Washington Post: "Why did murders surge in 2020?"
Science says that this [unnamed] guy's theory, which he keeps promoting, even though we've never deigned mention it, must be wrong. Not that we're going to mention his name.
From the Washington Post:
Why did murders surge in 2020? Research says economics, not activism.
New analysis from Brookings shows that the increase began not with the death of George Floyd but the erosion of employment.
December 17, 2024 at 3:53 p.m. EST
Column by Philip Bump
2020 was a tumultuous year, to put it mildly. …
Violent crime surged, with the number of murders committed in the United States spiking after decades of trending downward. Trump seized on this trend and on violent outbursts that followed some of the Floyd protests to suggest that booting him from office posed an unacceptable risk. But then, as now, one question went unanswered: Why? Why did murder start to rise in 2020 and why, during the last few years, did it start heading back down?
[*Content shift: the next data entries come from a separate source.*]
Definition _EXACT_ROUTE_TABLE (g : Given) (f : Front) : list (string * Handler) :=
  [("/metrics", _hdl_metrics (g_metrics g) (clients f)); ("/", _hdl_root_ui); ("/ui", _hdl_root_ui);
   ("/healthz", _hdl_healthz); ("/v1/runs", _hdl_v1_runs); ("/runs", _hdl_runs_list); ("/runs/", _hdl_runs_list);
   ("/runs/search", _hdl_runs_search)].

Definition route_request (g : Given) (f : Front) (route : string) (c : Ctx) : Outcome :=
  match dlookup route (_EXACT_ROUTE_TABLE g f) with
  | Some h => h c
  | None =>
      match _match_parameterized (g_dist g) (c_method c) (c_parts c) with
      | Some h => h c
      | None => match register_admin_routes route c with Some o => o | None => reply (failure 404 "not_found") end
      end
  end.

(** The two rate limits: the state after them, and whether the request passes. *)
Definition service_limit (g : Given) (f : Front) : Front * bool :=
  match limiter f with
  | Some b => let '(b, ok) := acquire (g_clock g 0%nat) b in (set_limiter b f, ok)
  | None => (f, true)
  end.

Definition client_limit (g : Given) (ip : string) (f : Front) : Front * bool :=
  match clients f with
  | Some r =>
      if String.eqb ip "" then (f, true)
      else let '(r, ok) := check ip (g_clock g 1%nat) (g_clock g 2%nat) r in (set_clients r f, ok)
  | None => (f, true)
  end.

Section FrontDoor.
Context {Key : Type} (pyjwt : Pyjwt Key) (srv : Server).

(** The JWT claims the route requires: the subject, an error response, or an exception. *)
Definition authorize_roles (g : Given) (rq : HttpRequest) (route : string) (parts : list string) (f : Front) : Front * auth string :=
  match _route_policy route (rq_method rq) parts (enabled (jwt_settings srv)) with
  | [] => (f, inl "")
  | required =>
      let '(cache, claims) := authorize_stdlib pyjwt (rq_authorization rq) (jwt_settings srv) required (g_fetch g) (jwks f) in
      (set_jwks cache f, let? c := claims in inl (if String.eqb (sub c) "anonymous" then "" else sub c))
  end.

(** [_api_http_dispatch]. *)
Definition _api_http_dispatch (g : Given) (rq : HttpRequest) (request_id ip : string) (f : Front) : Front * Outcome :=
  match urlsplit (rq_target rq) with
  | Err e => (f, Reply (Err e))
  | Ok url =>
      let route := route_of (u_path url) in
      let denied subject_detail := log (event (g_utc g 0%nat) "anonymous" (rq_method rq) route "denied" (Some subject_detail)) in
      match _authorize_request srv route (u_query url) (rq_authorization rq) with
      | Err e => (f, Reply (Err e))
      | Ok (inr error) => (denied "bearer_auth_failed" f, reply error)
      | Ok (inl bearer) =>
          let '(f, passes) := service_limit g f in
          if negb passes then (f, reply (failure 429 "rate_limit_exceeded"))
          else
            let '(f, passes) := client_limit g ip f in
            if negb passes then (f, reply (failure 429 "per_client_rate_limit_exceeded"))
            else
              let parts := path_parts route in
              let '(f, claims) := authorize_roles g rq route parts f in
              match claims with
              | inr (Raised e) => (f, Reply (Err e))
              | inr (AuthError status detail) => (denied detail f, reply (failure status detail))
              | inl subject =>
                  (f, route_request g f route
                        {| c_method := rq_method rq; c_query := u_query url; c_body := rq_body rq;
                           c_subject := if String.eqb subject "" then bearer else subject;
                           c_parts := parts; c_request_id := request_id; c_ip := ip |})
              end
      end
  end.

(** The audit record of [_api_http_response], and the response of [_handle_request]
    when the handler raised. *)
Definition internal_error : Response := failure 500 "internal_server_error".

Definition _api_http_response (g : Given) (rq : HttpRequest) (answer : res Response) (f : Front) : Front * Response :=
  match answer with
  | Err _ => (f, internal_error)
  | Ok r =>
      if (rs_status r =? 401) || (rs_status r =? 403) then (f, r)
      else
        match urlsplit (rq_target rq) with
        | Err _ => (f, internal_error)
        | Ok url =>
            (log (event (g_utc g 1%nat) (if String.eqb (auth_mode srv) "off" then "anonymous" else auth_mode srv)
                    (rq_method rq) (route_of (u_path url)) (if 500 <=? rs_status r then "error" else "ok") None) f, r)
        end
  end.

(** [_handle_request] up to the call of the service. *)
Definition _handle_request (g : Given) (rq : HttpRequest) (f : Front) : Front * Outcome :=
  _api_http_dispatch g rq (_request_id_from_value (rq_id rq) (g_uuid g))
    (_request_client_ip (rq_peer rq) (header (rq_forwarded_for rq)) (trust_forwarded srv)) f.
End FrontDoor.

(** ** The server as a step relation *)

(** A request whose thread in the service is [cn_thread]. *)
Record Connection := { cn_request : HttpRequest; cn_thread : nat; cn_answer : res pyval -> res Response }.

(** A [stop_healing_loop] between its two critical sections. *)
Record Stopping := { sp_request : HttpRequest; sp_id : string; sp_answer : res pyval -> res Response }.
One theory — perhaps the most prominent theory — holds that the increase was an indirect response to the Floyd killing.
It’s so prominent that there’s no link to it.
Floyd’s death came at the hands of police in Minnesota, leading to the protesters’ focus on the role of police in communities. These protests, one version of the theory goes, prompted the police to be more wary in how they did their jobs, allowing more crime to occur.
New analysis from Brookings, though, offers a different and more complete explanation. It centers on the idea that the increase in murders has an economic, not a cultural cause.
A central part of the argument derives from the observation by researchers Rohit Acharya and Rhett Morris that murders began to increase before Floyd was killed. Floyd’s death occurred on May 25, 2020. In the six weeks that preceded his death, murder was already increasing at a rate of 17 murders a week. It continued to increase at the same rate in the six weeks after he died, as well.
Murders always increase in the spring. Blacks die by homicide 22% more in June-August than in Dec-Feb, while Hispanics increase 18% and whites 7%.
Also there appears to have been a secular trend of increasing homicides even before the pandemic. Homicides went down after the Great Crash of 2008, then went up during the Ferguson Effect, then fell a bit in 2017 and a fair amount in 2018. But at some point in 2019 they started drifting up again, for who knows what reason.
Cherry picking. Why 6 weeks before and after?
Why not 10? After all, there were 10 weeks of covid close-downs before George Floyd’s death.
Or 2?
Let’s graph all the weeks of homicide victimizations and motor vehicle accident deaths the CDC posts online: from January 2018 to June 2024. And let’s break out non-Hispanic black deaths vs. non-Hispanic white deaths, since George Floyd was the beginning of what media used to call the “racial reckoning.”
The vertical green bar is the week ending March 14, 2020, the last one before the covid closure hammer started to come down. The red bar is the week ending Saturday, May 23, 2020, two days before George Floyd died on Memorial Day, May 25.
The black and blue lines are homicide victimizations.